Saturday, July 14, 2018

July 2, 1978: Of minor gods, cruel words, and song lyrics

I have just been reading Noel's The Mythology of Middle Earth about Tolkien's use of mythology, especially in The Hobbit and The Ring Cycle, and Fritz Leiber's Our Lady of Darkness about megapolismancy, the black magic inherent in the sheer mas of cities (in this case, San Francisco).

They set me wondering about how future archaeologists would view our civilization...and what they would say of our current myths.  Specifically, I wondered what they'd do if they unearthed a cache of Hanna-Barbera cartoons.  Ore what they would make of Saturday morning TV.  We no longer revere the Greek and Roman gods and goddesses, but we have "Isis", "Shazam", "Spiderman", and the "Super Friends" (including Wonder Woman and Superman).  We have our own cults of "shape changers"(i.e The Wonder Twins and others), and we have giants ("The Great Grape Ape, for instance).


Peter told me tonight, "I don't like you, and I'm going to stay separate from you in my room, except for "Super Friends"!  Petey always wants to play his Batman or Spiderman or Superman.  How many adults secretly wish they could?

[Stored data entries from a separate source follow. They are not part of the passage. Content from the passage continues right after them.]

(** X21. The store's [tick] adds the same amount to [dc] and to
    [lifetimeDC]: 0 while an event is pending, otherwise the total rate of
    the datasets as the engine's tick leaves them, before the prestige
    bonus.  It never raises or clears an event, keeps the datasets' ids in
    order, leaves staff, pipelines, technologies, prestige level and the
    offline flag alone, and stores the surviving incidents followed by the
    new ones (any arithmetic). *)
Theorem store_tick_accounting :
  forall (num : Type) (N : JsNumber num) (state : GameState.t num) (w : World.t num),
    let s' := fst (tick state w) in
    let earned :=
      match GameState.currentEvent state with
      | Some _ => lit 0
      | None => calculateTotalDC (tickDatasets (snapshotOf state)) (GameState.staff state)
      end in
    let kept :=
      match GameState.currentEvent state with
      | Some _ => GameState.activeIncidents state
      | None => tickIncidents (snapshotOf state)
      end in
    GameState.dc s' = num_add (GameState.dc state) earned
    /\ GameState.lifetimeDC s' = num_add (GameState.lifetimeDC state) earned
    /\ GameState.currentEvent s' = GameState.currentEvent state
    /\ map (@Dataset.id num) (GameState.datasets s')
       = map (@Dataset.id num) (GameState.datasets state)
    /\ GameState.activeIncidents s'
       = kept ++ TickResult.newIncidents (fst (processTick (snapshotOf state) w))
    /\ GameState.staff s' = GameState.staff state
    /\ GameState.purchasedPipelines s' = GameState.purchasedPipelines state
    /\ GameState.unlockedTechnologies s' = GameState.unlockedTechnologies state
    /\ GameState.prestigeLevel s' = GameState.prestigeLevel state
    /\ GameState.offlineProgressApplied s' = GameState.offlineProgressApplied state.
Proof.
  intros num N state w. cbv zeta. rewrite tick_unfold. cbv zeta.
  cbn [GameState.dc GameState.lifetimeDC GameState.currentEvent GameState.datasets
       GameState.activeIncidents GameState.staff GameState.purchasedPipelines
       GameState.unlockedTechnologies GameState.prestigeLevel
       GameState.offlineProgressApplied].
  rewrite withPrestige_ids.
  destruct (GameState.currentEvent state) as [e|] eqn:Hev.
  - rewrite (@processTick_paused _ _ (snapshotOf state) e w Hev).
    cbn [TickResult.dcGenerated TickResult.updatedDatasets TickResult.updatedIncidents
         TickResult.newIncidents TickResult.newEvent snapshotOf Snapshot.datasets
         Snapshot.activeIncidents].
    repeat split; reflexivity.
  - destruct (@processTick_active _ _ (snapshotOf state) w Hev) as (Hdc & Hds & Hinc & Hnew).
    rewrite Hdc, Hds, Hinc, Hnew, tickDatasets_ids.
    repeat split; reflexivity.
Qed.

(** X22. While an event is pending the store's [tick] is not a no-op: the
    balance, the incidents and the event stay, but every metric is raised by
    the prestige bonus, 5 per prestige level, up to 100; at a prestige level
    above 0 a metric below 100 rises (exact arithmetic). *)
Theorem paused_store_tick_still_applies_prestige :
  forall (state : GameState.t Q) (e : Event.t Q) (w : World.t Q),
    GameState.currentEvent state = Some e ->
    let s' := fst (tick state w) in
    let bonus := (GameState.prestigeLevel state * 5)%Q in
    (GameState.dc s' == GameState.dc state)%Q
    /\ (GameState.lifetimeDC s' == GameState.lifetimeDC state)%Q
    /\ GameState.activeIncidents s' = GameState.activeIncidents state
    /\ GameState.currentEvent s' = Some e
    /\ GameState.datasets s' = map (withPrestige bonus) (GameState.datasets state)
    /\ (forall d : Dataset.t Q,
           Metrics.T (Dataset.current_metrics (withPrestige bonus d))
           = Qmin 100 (Metrics.T (Dataset.current_metrics d) + bonus)
           /\ Metrics.A (Dataset.current_metrics (withPrestige bonus d))
              = Qmin 100 (Metrics.A (Dataset.current_metrics d) + bonus)
           /\ Metrics.C (Dataset.current_metrics (withPrestige bonus d))
              = Qmin 100 (Metrics.C (Dataset.current_metrics d) + bonus))
    /\ ((0 < GameState.prestigeLevel state)%Q ->
        forall d : Dataset.t Q,
          (Metrics.T (Dataset.current_metrics d) < 100)%Q ->
          (Metrics.T (Dataset.current_metrics d)
           < Metrics.T (Dataset.current_metrics (withPrestige bonus d)))%Q).
Proof.
  intros state e w Hev. cbv zeta. rewrite tick_unfold. cbv zeta.
  rewrite (@processTick_paused _ _ (snapshotOf state) e w Hev).
  cbn [GameState.dc GameState.lifetimeDC GameState.currentEvent GameState.datasets
       GameState.activeIncidents TickResult.dcGenerated TickResult.updatedDatasets
       TickResult.updatedIncidents TickResult.newIncidents TickResult.newEvent
       snapshotOf Snapshot.datasets Snapshot.activeIncidents].
  rewrite app_nil_r. unfold calculatePrestigeBonus. rational_ops.
  split; [ring|]. split; [ring|]. split; [reflexivity|]. split; [exact Hev|].
  split; [reflexivity|]. split.
  - intros d. repeat split; reflexivity.
  - intros Hlevel d Hd.
    unfold withPrestige. cbn [Dataset.with_current_metrics Dataset.current_metrics Metrics.T].
    rational_ops. minmax_cases; lra.
Qed.

Lemma paused_store_tick_still_applies_prestige_witness :
  let state := GameState.mk (num := Q) 50 50 2 [otherDataset] [] [] [] []
                            (Some mockEvent) 0 false in
  GameState.currentEvent state = Some mockEvent
  /\ map (fun d => Metrics.T (Dataset.current_metrics d))
         (GameState.datasets (fst (tick state (constantWorld 0.5))))
     = [Qmin 100 (100 + 2 * 5)].
Proof.
  split; [reflexivity|].
  pose proof (@paused_store_tick_still_applies_prestige
                (GameState.mk (num := Q) 50 50 2 [otherDataset] [] [] [] []
                              (Some mockEvent) 0 false)
                mockEvent (constantWorld 0.5%Q) eq_refl) as H.
  cbv zeta in H. destruct H as (_ & _ & _ & _ & Hds & _).
  rewrite Hds. reflexivity.
Defined.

Peter's song for guitar and coffee can:
There was an old lady who was in a wheelchair
And the very old lady said
"I wish I had someone to help with my work"
And she travelled all over the world
and when she came to the place she wanted, she found assistance there
She found assistance there
And she and her assistant had a car
And the lived happily ever after

(EDITOR'S NOTE: Remember, I was still 5 at the time).

June 30, 1978: Bicycyle adventures, an invite to swim, and green peaceful evenings

Tonight was very special.  It was a long, light, hot summer evening.  Pete watched "Wonder Woman" till 8:00pm, and then we set out for a "bicycle walk".  Pete got off and we walked the bike across all the streets, but he rode on all the sidewalks.

"I want to do it all by myself, Mommy, and not be pushed".

He managed uneven pavements very well, and has finally learned to steer, so he wasn't always on the curb or in someone's lawn.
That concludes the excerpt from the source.